- Exercise
Please return only the lines from the one holding "intros (s0 & H0 & Hr) Ha" through the one holding "match k with O => true", exactly as they appear in the records below, both ends included.

=-=-=-=-=

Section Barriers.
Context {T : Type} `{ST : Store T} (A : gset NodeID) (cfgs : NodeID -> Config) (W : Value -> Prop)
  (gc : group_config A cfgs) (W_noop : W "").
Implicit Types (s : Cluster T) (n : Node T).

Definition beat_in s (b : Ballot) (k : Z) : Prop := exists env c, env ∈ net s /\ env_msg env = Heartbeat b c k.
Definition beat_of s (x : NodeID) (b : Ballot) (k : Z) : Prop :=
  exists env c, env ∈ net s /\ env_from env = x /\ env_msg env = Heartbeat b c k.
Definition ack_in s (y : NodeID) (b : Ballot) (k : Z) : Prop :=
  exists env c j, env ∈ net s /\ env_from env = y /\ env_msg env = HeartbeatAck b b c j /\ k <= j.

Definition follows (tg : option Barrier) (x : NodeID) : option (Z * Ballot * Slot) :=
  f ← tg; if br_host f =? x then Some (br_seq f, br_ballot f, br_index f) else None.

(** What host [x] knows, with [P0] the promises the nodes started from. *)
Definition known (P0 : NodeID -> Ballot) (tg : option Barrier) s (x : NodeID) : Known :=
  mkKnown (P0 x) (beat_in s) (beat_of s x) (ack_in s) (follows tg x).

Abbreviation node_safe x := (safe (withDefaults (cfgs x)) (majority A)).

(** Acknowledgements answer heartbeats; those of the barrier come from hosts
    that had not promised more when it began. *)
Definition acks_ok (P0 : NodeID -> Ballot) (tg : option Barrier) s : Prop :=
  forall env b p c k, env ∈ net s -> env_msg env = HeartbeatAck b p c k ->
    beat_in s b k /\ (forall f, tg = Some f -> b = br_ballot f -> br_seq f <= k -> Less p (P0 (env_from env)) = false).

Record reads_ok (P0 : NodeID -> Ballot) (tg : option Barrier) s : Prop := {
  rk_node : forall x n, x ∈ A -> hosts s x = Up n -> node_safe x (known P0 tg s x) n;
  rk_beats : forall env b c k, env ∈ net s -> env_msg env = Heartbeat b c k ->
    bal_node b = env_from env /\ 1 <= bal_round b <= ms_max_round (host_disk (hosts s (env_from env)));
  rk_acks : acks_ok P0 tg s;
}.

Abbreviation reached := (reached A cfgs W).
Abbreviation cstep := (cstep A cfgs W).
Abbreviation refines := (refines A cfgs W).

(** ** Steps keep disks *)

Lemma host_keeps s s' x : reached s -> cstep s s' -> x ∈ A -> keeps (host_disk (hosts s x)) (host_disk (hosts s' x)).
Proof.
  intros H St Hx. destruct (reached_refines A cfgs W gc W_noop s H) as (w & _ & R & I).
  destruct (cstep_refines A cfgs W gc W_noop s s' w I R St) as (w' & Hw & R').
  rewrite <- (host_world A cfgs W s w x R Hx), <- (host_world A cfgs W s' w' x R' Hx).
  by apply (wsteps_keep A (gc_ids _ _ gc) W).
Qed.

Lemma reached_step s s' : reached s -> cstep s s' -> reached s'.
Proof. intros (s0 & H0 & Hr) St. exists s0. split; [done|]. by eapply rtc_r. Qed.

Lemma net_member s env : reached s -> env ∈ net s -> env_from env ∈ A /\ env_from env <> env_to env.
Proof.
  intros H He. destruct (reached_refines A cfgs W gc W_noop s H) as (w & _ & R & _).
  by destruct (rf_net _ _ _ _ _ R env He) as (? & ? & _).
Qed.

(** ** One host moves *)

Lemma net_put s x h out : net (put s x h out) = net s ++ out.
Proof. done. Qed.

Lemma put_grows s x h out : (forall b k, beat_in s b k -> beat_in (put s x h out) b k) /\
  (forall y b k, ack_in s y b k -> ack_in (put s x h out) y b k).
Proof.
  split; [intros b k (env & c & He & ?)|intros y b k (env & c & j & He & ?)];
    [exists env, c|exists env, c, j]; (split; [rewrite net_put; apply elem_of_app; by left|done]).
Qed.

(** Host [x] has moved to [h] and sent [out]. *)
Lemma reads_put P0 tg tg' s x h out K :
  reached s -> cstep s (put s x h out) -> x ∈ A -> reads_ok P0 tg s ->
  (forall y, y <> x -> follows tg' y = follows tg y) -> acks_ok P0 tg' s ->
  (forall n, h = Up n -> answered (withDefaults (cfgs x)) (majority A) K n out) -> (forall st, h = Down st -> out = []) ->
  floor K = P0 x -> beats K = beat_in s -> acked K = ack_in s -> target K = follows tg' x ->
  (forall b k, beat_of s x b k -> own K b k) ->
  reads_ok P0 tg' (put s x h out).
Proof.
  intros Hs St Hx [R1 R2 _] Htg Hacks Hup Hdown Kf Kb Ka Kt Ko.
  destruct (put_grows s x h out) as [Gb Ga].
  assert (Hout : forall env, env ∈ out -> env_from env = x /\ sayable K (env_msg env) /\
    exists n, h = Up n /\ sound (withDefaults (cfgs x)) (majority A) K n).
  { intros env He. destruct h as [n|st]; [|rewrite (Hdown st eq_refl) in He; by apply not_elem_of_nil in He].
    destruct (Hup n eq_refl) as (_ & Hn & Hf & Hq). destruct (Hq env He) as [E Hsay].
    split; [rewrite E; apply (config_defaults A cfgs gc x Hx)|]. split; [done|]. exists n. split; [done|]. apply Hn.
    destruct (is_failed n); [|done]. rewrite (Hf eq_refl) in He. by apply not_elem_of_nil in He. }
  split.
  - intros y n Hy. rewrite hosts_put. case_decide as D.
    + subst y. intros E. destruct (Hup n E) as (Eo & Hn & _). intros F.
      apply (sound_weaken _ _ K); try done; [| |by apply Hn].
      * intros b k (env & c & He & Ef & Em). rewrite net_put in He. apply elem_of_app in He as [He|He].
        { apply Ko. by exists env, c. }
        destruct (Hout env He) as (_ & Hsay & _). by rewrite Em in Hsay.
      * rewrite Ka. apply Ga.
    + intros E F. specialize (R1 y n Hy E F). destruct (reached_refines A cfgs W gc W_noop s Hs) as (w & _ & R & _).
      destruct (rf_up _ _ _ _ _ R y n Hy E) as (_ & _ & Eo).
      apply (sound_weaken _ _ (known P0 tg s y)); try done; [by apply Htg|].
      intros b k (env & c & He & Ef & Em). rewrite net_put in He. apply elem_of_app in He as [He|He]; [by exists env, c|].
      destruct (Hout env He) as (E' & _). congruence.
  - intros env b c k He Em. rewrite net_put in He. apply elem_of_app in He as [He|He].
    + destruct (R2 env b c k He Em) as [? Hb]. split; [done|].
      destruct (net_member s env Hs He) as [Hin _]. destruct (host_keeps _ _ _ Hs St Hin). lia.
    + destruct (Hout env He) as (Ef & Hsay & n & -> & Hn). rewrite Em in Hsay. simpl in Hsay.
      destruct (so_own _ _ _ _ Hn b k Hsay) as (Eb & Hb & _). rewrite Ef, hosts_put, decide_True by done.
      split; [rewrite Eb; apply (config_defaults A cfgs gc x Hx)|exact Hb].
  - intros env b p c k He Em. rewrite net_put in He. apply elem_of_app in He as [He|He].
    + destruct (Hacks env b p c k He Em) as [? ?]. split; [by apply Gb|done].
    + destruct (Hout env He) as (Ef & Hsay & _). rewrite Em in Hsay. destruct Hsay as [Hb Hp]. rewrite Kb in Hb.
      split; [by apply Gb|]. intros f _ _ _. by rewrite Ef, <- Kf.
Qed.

=-=-=-=-=

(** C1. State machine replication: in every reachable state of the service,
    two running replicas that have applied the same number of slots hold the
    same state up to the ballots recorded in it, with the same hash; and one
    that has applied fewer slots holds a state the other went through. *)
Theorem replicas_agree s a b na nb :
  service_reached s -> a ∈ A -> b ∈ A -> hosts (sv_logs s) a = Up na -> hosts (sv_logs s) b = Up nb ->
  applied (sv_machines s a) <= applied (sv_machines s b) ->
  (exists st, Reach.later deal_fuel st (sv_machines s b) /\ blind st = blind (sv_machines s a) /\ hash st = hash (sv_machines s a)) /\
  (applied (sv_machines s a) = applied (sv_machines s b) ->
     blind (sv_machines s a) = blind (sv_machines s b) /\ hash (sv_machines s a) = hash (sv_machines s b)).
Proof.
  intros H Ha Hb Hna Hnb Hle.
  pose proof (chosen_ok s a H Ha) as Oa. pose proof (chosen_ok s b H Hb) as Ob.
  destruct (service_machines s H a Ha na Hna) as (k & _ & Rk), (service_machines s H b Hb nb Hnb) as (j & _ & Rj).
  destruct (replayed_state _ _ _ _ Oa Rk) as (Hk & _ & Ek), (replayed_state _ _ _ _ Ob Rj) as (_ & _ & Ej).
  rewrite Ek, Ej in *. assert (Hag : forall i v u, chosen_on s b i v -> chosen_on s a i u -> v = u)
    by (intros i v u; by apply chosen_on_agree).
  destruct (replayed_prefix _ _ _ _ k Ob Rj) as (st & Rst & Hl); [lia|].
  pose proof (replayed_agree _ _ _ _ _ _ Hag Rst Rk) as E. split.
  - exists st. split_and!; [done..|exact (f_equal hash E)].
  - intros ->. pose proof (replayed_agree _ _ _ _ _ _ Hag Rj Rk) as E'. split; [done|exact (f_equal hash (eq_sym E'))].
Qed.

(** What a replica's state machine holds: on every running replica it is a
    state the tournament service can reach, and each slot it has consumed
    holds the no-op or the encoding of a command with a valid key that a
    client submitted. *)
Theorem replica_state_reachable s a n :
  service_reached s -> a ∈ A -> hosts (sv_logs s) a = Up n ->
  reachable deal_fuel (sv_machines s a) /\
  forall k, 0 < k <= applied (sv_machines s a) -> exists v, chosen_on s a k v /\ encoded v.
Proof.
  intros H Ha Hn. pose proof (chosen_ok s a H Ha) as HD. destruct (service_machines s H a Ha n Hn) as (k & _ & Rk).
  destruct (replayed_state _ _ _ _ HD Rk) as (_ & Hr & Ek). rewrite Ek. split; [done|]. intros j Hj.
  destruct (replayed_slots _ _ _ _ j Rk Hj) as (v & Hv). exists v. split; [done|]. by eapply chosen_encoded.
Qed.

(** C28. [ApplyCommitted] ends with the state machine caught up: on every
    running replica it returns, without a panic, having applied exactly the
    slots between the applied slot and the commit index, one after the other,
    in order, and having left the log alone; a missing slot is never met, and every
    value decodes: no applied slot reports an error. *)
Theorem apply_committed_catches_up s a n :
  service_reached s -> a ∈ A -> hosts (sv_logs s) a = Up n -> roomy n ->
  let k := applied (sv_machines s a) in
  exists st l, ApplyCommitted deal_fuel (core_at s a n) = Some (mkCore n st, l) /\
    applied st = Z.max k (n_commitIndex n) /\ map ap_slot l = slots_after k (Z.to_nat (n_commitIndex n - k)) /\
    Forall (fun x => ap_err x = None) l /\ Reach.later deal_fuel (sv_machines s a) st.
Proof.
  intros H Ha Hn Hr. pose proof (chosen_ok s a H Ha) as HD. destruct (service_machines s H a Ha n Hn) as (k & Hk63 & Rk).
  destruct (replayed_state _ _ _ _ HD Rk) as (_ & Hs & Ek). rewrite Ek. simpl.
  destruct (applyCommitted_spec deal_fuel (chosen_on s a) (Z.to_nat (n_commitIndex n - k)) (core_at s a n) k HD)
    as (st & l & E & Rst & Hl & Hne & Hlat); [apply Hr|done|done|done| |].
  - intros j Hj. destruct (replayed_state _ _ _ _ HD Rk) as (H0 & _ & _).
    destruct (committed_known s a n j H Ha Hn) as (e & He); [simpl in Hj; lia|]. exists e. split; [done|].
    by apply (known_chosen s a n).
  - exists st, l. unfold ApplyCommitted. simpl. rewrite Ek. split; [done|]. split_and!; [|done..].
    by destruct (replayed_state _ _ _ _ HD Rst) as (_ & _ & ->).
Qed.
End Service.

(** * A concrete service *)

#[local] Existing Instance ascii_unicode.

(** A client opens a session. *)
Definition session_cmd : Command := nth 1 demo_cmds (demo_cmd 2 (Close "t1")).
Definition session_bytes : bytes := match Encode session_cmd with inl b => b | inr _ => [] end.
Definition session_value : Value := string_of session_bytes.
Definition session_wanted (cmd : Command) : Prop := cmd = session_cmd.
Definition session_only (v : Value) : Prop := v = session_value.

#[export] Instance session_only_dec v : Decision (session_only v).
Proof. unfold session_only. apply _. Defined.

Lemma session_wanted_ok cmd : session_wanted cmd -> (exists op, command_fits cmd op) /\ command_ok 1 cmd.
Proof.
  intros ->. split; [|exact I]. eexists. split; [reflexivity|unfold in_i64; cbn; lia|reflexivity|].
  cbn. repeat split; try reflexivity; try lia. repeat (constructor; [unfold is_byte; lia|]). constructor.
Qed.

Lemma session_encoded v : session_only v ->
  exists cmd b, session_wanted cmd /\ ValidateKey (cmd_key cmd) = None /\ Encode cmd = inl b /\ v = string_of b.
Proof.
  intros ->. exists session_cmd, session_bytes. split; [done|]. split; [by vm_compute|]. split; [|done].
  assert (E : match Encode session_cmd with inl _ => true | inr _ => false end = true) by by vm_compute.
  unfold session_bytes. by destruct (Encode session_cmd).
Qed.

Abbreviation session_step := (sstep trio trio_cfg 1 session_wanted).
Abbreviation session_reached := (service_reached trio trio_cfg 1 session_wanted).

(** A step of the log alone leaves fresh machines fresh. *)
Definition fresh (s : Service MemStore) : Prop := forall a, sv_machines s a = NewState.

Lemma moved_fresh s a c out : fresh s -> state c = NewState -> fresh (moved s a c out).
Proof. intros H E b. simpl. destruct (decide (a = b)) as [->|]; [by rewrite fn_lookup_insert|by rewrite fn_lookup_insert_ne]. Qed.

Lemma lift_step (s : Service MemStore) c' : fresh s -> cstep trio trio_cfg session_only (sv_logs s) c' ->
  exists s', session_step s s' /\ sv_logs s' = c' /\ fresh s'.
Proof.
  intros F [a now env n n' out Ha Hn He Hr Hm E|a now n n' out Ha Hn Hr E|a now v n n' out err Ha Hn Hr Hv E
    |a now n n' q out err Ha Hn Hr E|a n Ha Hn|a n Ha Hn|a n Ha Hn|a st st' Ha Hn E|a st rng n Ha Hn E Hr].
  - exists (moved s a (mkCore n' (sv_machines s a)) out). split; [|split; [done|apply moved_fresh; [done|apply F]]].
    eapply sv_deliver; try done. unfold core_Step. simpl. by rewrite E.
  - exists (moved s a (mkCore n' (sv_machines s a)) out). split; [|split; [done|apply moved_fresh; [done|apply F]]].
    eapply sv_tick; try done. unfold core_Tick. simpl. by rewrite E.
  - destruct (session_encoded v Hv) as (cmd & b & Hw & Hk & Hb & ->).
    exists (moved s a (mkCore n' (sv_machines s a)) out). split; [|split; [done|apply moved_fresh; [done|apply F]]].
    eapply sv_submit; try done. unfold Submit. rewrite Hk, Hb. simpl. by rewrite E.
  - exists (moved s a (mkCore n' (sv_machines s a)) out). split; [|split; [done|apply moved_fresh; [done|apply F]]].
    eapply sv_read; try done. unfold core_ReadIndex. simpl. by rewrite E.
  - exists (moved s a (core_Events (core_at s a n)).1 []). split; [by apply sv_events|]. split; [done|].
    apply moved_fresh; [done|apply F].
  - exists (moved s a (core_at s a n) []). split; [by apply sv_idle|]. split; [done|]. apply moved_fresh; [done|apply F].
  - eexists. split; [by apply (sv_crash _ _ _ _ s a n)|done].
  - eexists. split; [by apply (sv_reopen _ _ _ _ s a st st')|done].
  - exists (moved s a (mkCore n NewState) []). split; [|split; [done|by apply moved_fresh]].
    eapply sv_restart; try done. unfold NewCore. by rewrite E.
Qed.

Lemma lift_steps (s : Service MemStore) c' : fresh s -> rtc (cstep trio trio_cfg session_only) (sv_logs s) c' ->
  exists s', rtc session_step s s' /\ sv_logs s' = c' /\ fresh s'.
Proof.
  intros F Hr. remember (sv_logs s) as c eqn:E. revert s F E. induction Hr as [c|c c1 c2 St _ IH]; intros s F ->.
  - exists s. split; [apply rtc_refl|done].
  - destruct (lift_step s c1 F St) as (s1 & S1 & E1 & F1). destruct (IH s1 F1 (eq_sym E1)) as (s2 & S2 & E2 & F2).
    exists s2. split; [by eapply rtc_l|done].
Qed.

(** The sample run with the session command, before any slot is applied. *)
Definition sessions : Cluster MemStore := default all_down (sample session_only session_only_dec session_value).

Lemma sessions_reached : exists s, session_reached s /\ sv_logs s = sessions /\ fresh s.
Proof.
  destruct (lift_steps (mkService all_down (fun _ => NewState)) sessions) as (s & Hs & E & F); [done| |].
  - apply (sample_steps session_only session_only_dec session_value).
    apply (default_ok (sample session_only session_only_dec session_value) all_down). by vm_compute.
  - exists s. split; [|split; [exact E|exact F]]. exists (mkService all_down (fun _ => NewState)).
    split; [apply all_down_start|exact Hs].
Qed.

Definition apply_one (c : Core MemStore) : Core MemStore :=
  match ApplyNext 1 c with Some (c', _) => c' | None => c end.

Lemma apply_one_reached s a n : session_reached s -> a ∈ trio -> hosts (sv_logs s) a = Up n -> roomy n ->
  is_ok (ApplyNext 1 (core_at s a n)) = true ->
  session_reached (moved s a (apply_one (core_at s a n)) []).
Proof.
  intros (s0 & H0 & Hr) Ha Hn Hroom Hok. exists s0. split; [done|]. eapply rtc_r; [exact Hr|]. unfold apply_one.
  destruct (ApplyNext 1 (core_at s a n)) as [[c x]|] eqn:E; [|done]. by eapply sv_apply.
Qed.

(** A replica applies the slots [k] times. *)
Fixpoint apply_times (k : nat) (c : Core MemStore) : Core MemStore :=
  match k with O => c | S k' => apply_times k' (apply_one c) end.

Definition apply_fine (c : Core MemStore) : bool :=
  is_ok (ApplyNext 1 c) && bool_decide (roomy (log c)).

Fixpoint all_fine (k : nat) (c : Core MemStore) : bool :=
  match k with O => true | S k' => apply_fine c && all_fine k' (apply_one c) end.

=-=-=-=-=

- Answer space
  intros (s0 & H0 & Hr) Ha Hn Hroom Hok. exists s0. split; [done|]. eapply rtc_r; [exact Hr|]. unfold apply_one.
  destruct (ApplyNext 1 (core_at s a n)) as [[c x]|] eqn:E; [|done]. by eapply sv_apply.
Qed.

(** A replica applies the slots [k] times. *)
Fixpoint apply_times (k : nat) (c : Core MemStore) : Core MemStore :=
  match k with O => c | S k' => apply_times k' (apply_one c) end.

Definition apply_fine (c : Core MemStore) : bool :=
  is_ok (ApplyNext 1 c) && bool_decide (roomy (log c)).

Fixpoint all_fine (k : nat) (c : Core MemStore) : bool :=
  match k with O => true | S k' => apply_fine c && all_fine k' (apply_one c) end.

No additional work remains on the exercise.